Abstract The Notch signaling pathway is an important mediator of T-cell cytokine responses in a variety of immunological maladies such as GVHD, rheumatoid arthritis, and systemic lupus erythematosus. Using a genetically altered mouse model wherein CD4+ and CD8+ T-cells were ablated for all Notch signaling through expression of a dominant negative version of the Notch transcriptional regulator Mastermind Like Ligand (DNMAML) we have identified Notch as a regulator of cytokines during Murine Gamma Herpesvirus 68 (MHV-68) infection following bone marrow transplantation (BMT).
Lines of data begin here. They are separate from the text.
(* ===== verification/Reads.v ===== *)
(** * The read methods of the store

    The joins that the reconciler works from, the paginated job list with its
    signed cursors, the image policies of the capacity controller, and the
    methods of [internal/control/sqlite/read.go]. *)
From stdpp Require Import gmap.
From S2P Require Import Prelude Model GoMonad GoLib Table Schema JobStore GoStrings Encoding Glob Identity.

(** ** Joins with the queue *)

(** [JOIN control_queue q ON q.kind=? AND q.operation_id=? AND q.state IN (states)]. *)
Definition queue_of (kind : OperationKind) (id : string) (states : list OperationState) (t : Tables) : list QueueRow :=
  select (q_match kind id states) (control_queue t).

Definition jobs_in (states : list OperationState) (t : Tables) : list (JobRow * QueueRow) :=
  j ← control_jobs t; q ← queue_of OperationJob (jr_id j) states t; [(j, q)].
Definition builds_in (states : list OperationState) (t : Tables) : list (BuildRow * QueueRow) :=
  b ← control_builds t; q ← queue_of OperationBuild (br_id b) states t; [(b, q)].

(** [COALESCE(q.leased_at,q.accepted_at)]. *)
Definition lease_time (q : QueueRow) : Z := default (q_accepted_at q) (q_leased_at q).

(** [ORDER BY created_at,id]. *)
Definition created_before (a b : Z * string) : bool := (a.1 <? b.1) || ((a.1 =? b.1) && String.leb a.2 b.2).

Definition ScheduledJobs : StoreM (list Job) :=
  query (fun d => map scanJob
    (order_by (fun a b => created_before (jr_created_at a, jr_id a) (jr_created_at b, jr_id b))
      (select (fun j => bool_decide (jr_status j ∈ [StatusQueued; StatusRunning]))
        (map fst (jobs_in [OperationAdmitting; OperationActive] (tabs d)))))).

(** Rows with the same lease time come in table order. *)
Definition StaleBuilds (before : time) : StoreM (list Build) :=
  query (fun d => map (fun bq => scanBuild bq.1)
    (order_by (fun x y => lease_time x.2 <=? lease_time y.2)
      (select (fun bq => bool_decide (br_status bq.1 ∈ [BuildQueued; BuildRunning]) && (lease_time bq.2 <? unix before))
        (builds_in [OperationQueued; OperationAdmitting; OperationActive] (tabs d))))).

Definition StalePreparingJobs (before : time) : StoreM (list Job) :=
  query (fun d => map (fun jq => scanJob jq.1)
    (order_by (fun x y => (lease_time x.2 <? lease_time y.2)
                          || ((lease_time x.2 =? lease_time y.2) && (q_sequence x.2 <=? q_sequence y.2)))
      (select (fun jq => bool_decide (jr_status jq.1 = StatusPreparing) && (lease_time jq.2 <? unix before))
        (jobs_in [OperationQueued; OperationAdmitting] (tabs d))))).

Definition TerminalJobIDsBefore (before : time) : StoreM (list string) :=
  query (fun d => map snd
    (order_by created_before
      (j ← select (fun j => Terminal (jr_status j)) (control_jobs (tabs d));
       match jr_finished_at j with
       | Some f => if f <? unix before then [(f, jr_id j)] else []
       | None => []
       end))).

(** ** Image policies *)

(** [capacity.ImagePolicy]. *)
Record ImagePolicy := mkPolicy { ip_Reference : string; ip_Protected : bool; ip_LastUsedAt : time }.

(** The zero value a missing key reads as. *)
Definition zero_policy : ImagePolicy := mkPolicy "" false zero_time.

Definition protect (reference : string) (policies : gmap string ImagePolicy) : gmap string ImagePolicy :=
  if bool_decide (reference = "") then policies else
  let policy := default zero_policy (policies !! reference) in
  <[reference := mkPolicy reference true (ip_LastUsedAt policy)]> policies.

Definition record_use (used : string * Z) (policies : gmap string ImagePolicy) : gmap string ImagePolicy :=
  let policy := default zero_policy (policies !! used.1) in
  <[used.1 := mkPolicy used.1 (ip_Protected policy) (fromUnix used.2)]> policies.

(** [SELECT image,MAX(created_at) FROM control_jobs WHERE image<>'' GROUP BY image]. *)
Definition last_created (image : string) (jobs : list JobRow) : Z :=
  let times := map jr_created_at (select (fun j => bool_decide (jr_image j = image)) jobs) in
  fold_right Z.max (hd 0 times) times.
Definition images_used (jobs : list JobRow) : list (string * Z) :=
  map (fun image => (image, last_created image jobs))
    (remove_dups (map jr_image (select (fun j => negb (bool_decide (jr_image j = ""))) jobs))).

Definition project_policies (ps : list Project) : gmap string ImagePolicy :=
  fold_left (fun policies p => protect (pj_PreviousImage p) (protect (pj_ActiveImage p) policies)) ps ∅.

Definition image_policies (ps : list Project) (jobs : list JobRow) : gmap string ImagePolicy :=
  fold_left (fun policies used => record_use used policies) (images_used jobs) (project_policies ps).

(** A [rows.Next] loop without a check of [rows.Err]: a row the driver fails to
    deliver ends the loop like the last one. *)
Fixpoint rows_unchecked {A : Type} (rows : list A) : StoreM (list A) :=
  match rows with
  | [] => mret []
  | r :: rest =>
      next ← attempt may_fail;
      match next with
      | Ok _ => more ← rows_unchecked rest; mret (r :: more)
      | Fail _ => mret []
      end
  end.

Definition CapacityImagePolicies : StoreM (list ImagePolicy) :=
  rows ← query (fun d => projects (tabs d));
  ps ← rows_unchecked rows;
  jobs ← query (fun d => control_jobs (tabs d));
  mret (order_by (fun a b => String.leb (ip_Reference a) (ip_Reference b))
          (map snd (map_to_list (image_policies ps jobs)))).

(** ** Job pages *)

Record jobCursor := mkCursor { jc_ProjectID : string; jc_CreatedAt : Z; jc_ID : string }.

Record JobPage := mkJobPage { jp_Jobs : list Job; jp_NextPageToken : string }.

(** [sha256.Size]. *)
Definition sha256_Size : nat := 32.

(** The JSON encoding of a cursor, its decoding, and the keyed MAC.  A cursor of
    ASCII strings decodes to itself; the encoding is not empty; a MAC has the
    size of the hash. *)
Class CursorCodec := {
  json_Marshal : jobCursor -> list Z;
  json_Unmarshal : list Z -> option jobCursor;
  hmac_Sum : list Z -> list Z;
  json_round_trip : forall c, ascii_only (jc_ProjectID c) = true -> ascii_only (jc_ID c) = true ->
    json_Unmarshal (json_Marshal c) = Some c;
  json_bytes : forall c, json_Marshal c <> [] /\ Forall is_byte (json_Marshal c);
  hmac_size : forall l, length (hmac_Sum l) = sha256_Size /\ Forall is_byte (hmac_Sum l)
}.

Section Pages.
Context `{CursorCodec}.

Definition encodeJobCursor (projectID : string) (job : Job) : string :=
  let payload := json_Marshal (mkCursor projectID (unix (jb_CreatedAt job)) (jb_ID job)) in
  base64url (payload ++ hmac_Sum payload).

Definition decodeJobCursor (projectID token : string) : option jobCursor :=
  value ← base64url_decode token;
  if (length value <=? sha256_Size)%nat then None else
  let payload := take (length value - sha256_Size) value in
  let signature := drop (length value - sha256_Size) value in
  if negb (bool_decide (signature = hmac_Sum payload)) then None else
  cursor ← json_Unmarshal payload;
  if negb (bool_decide (jc_ProjectID cursor = projectID)) || (jc_CreatedAt cursor <=? 0) || bool_decide (jc_ID cursor = "")
  then None else Some cursor.

(** [AND (created_at < ? OR (created_at = ? AND id < ?))]. *)
Definition past_cursor (c : jobCursor) (j : JobRow) : bool :=
  (jr_created_at j <? jc_CreatedAt c)
  || ((jr_created_at j =? jc_CreatedAt c) && bool_decide (String.compare (jr_id j) (jc_ID c) = Lt)).

(** [ORDER BY created_at DESC,id DESC]. *)
Definition newest_first (a b : JobRow) : bool := created_before (jr_created_at b, jr_id b) (jr_created_at a, jr_id a).

Definition project_jobs (projectID : string) (t : Tables) : list JobRow :=
  select (fun j => bool_decide (jr_project_id j = projectID)) (control_jobs t).

Definition ListJobs (projectID : string) (pageSize : Z) (pageToken : string) : StoreM JobPage :=
  if (pageSize <? 1) || (100 <? pageSize) then throw (ErrText "job page size must be between 1 and 100") else
  cursor ← (if bool_decide (pageToken = "") then mret None else
            match decodeJobCursor projectID pageToken with
            | None => throw ErrInvalidPageToken
            | Some c => mret (Some c)
            end);
  rows ← query (fun d => take (Z.to_nat (pageSize + 1))
    (order_by newest_first
      (select (fun j => match cursor with None => true | Some c => past_cursor c j end) (project_jobs projectID (tabs d)))));
  let jobs := map scanJob rows in
  if (pageSize <? Z.of_nat (length jobs)) then
    let jobs := take (Z.to_nat pageSize) jobs in
    match last jobs with
    | Some job => mret (mkJobPage jobs (encodeJobCursor projectID job))
    | None => throw (ErrText "index out of range")
    end
  else mret (mkJobPage jobs "").

End Pages.

(** ** [read.go] *)

Definition getUser (id : string) : StoreM User :=
  or_not_found (query_row (fun d => head (select (fun u => bool_decide (us_ID u = id)) (users (tabs d))))).

Definition ProjectMemberCount (projectID : string) : StoreM Z :=
  query (fun d => Z.of_nat (count (fun m => bool_decide (mb_project_id m = projectID)) (project_members (tabs d)))).

Definition ListBuilds (projectID : string) (limit : Z) : StoreM (list Build) :=
  if (limit <? 1) || (100 <? limit) then throw (ErrText "build limit must be between 1 and 100") else
  query (fun d => map scanBuild (take (Z.to_nat limit)
    (order_by (fun a b => created_before (br_created_at b, br_id b) (br_created_at a, br_id a))
      (select (fun b => bool_decide (br_project_id b = projectID)) (control_builds (tabs d)))))).

(** [control.QueueOperation]: the columns [ListQueue] reads; the cleanup fields
    keep their zero values. *)
Record QueueOperation := mkQueueOperation { qo_Operation : Operation; qo_ProjectID : string }.

Definition queue_item (t : Tables) (r : QueueRow) : QueueOperation :=
  mkQueueOperation
    (mkOperation (q_kind r) (q_operation_id r) (q_state r) (fromUnix (q_accepted_at r)) (fromUnix <$> q_leased_at r) 0 "" None)
    (queue_project t r).

(** [q.state<>'released' ORDER BY q.sequence]; the two left joins find the
    project of the job or build. *)
Definition ListQueue (principal : Principal) : StoreM (list QueueOperation) :=
  projects ← ListProjects principal;
  let authorized := map pj_ID projects in
  rows ← query (fun d => map (queue_item (tabs d))
    (order_by (fun a b => q_sequence a <=? q_sequence b)
      (select (fun r => negb (bool_decide (q_state r = OperationReleased))) (control_queue (tabs d)))));
  mret (select (fun item => negb (bool_decide (qo_ProjectID item = "")) && bool_decide (qo_ProjectID item ∈ authorized)) rows).

(** [control.AuditEvent]. *)
Record AuditEvent := mkAuditEvent {
  ae_ID : Z; ae_ActorKind : PrincipalKind; ae_ActorID : string; ae_ProjectID : string;
  ae_Action : string; ae_TargetID : string; ae_CreatedAt : time; ae_Metadata : list (string * string)
}.

Definition scanAudit (a : AuditRow) : AuditEvent :=
  mkAuditEvent (au_id a) (au_actor_kind a) (au_actor_id a) (au_project_id a) (au_action a) (au_target_id a)
    (fromUnix (au_created_at a)) (au_metadata a).

(** [project_id=?]: a missing project, the empty string here, equals nothing. *)
Definition audit_of (projectID : string) (a : AuditRow) : bool :=
  negb (bool_decide (au_project_id a = "")) && bool_decide (au_project_id a = projectID).

(** The rows a principal may read when it names no project. *)
Definition audit_visible (principal : Principal) (t : Tables) (a : AuditRow) : bool :=
  if bool_decide (pr_Kind principal = PrincipalGitHub) then
    audit_of (pr_ProjectID principal) a
  else if negb (pr_Admin principal) then
    existsb (fun m => bool_decide (mb_user_id m = pr_UserID principal) && audit_of (mb_project_id m) a) (project_members t)
    || (bool_decide (au_project_id a = "") && bool_decide (au_actor_id a = pr_UserID principal))
  else true.

Definition ListAuditEvents (principal : Principal) (projectID : string) (limit : Z) : StoreM (list AuditEvent) :=
  if (limit <? 1) || (200 <? limit) then throw (ErrText "audit limit must be between 1 and 200") else
  selection ← (if negb (bool_decide (projectID = "")) then
                 project ← AuthorizeProject principal projectID;
                 mret (fun _ => audit_of (pj_ID project))
               else mret (audit_visible principal));
  query (fun d => map scanAudit (take (Z.to_nat limit)
    (order_by (fun a b => (au_created_at b <? au_created_at a)
                          || ((au_created_at b =? au_created_at a) && (au_id b <=? au_id a)))
      (select (selection (tabs d)) (audit_events (tabs d)))))).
Wild type syngeneic BMT mice infected with MHV-68 develop severe pneumonitis and pulmonary fibrosis by 21 dpi driven in part by a switch from TH1 to TH17 mediated immunity. Expression of the Notch ligands DLL1, DLL4, Jagged1, and Jagged2 were decreased in the lungs following BMT and CD4+ T-cells isolated from the lungs and spleens of infected WT BMT mice displayed defects in Notch signaling resulting in decreased expression of Notch target genes. T-cell Notch deficient DNMAML BMT mice developed increased fibrosis 21 dpi in comparison to wild type BMT mice, and displayed elevated levels of IL-17 and IL-6 in the lungs as well as an expansion of TH17 cells and a decrease in TH1 cells. Further, both in vitro culture of BMT lung leukocytes with recombinant DLL4 and adoptive transfer of WT CD11C+ APCs after BMT restored T-cell Notch signaling, decreasing production of IL-17 and rescuing fibrotic pathology. Thus, alterations in T-cell Notch signaling during γ-herpesvirus challenge following BMT correlated with increased expression of IL-17 from TH17 cells shifting the immunologic balance from a protective TH1 response towards a pathogenic TH17 response.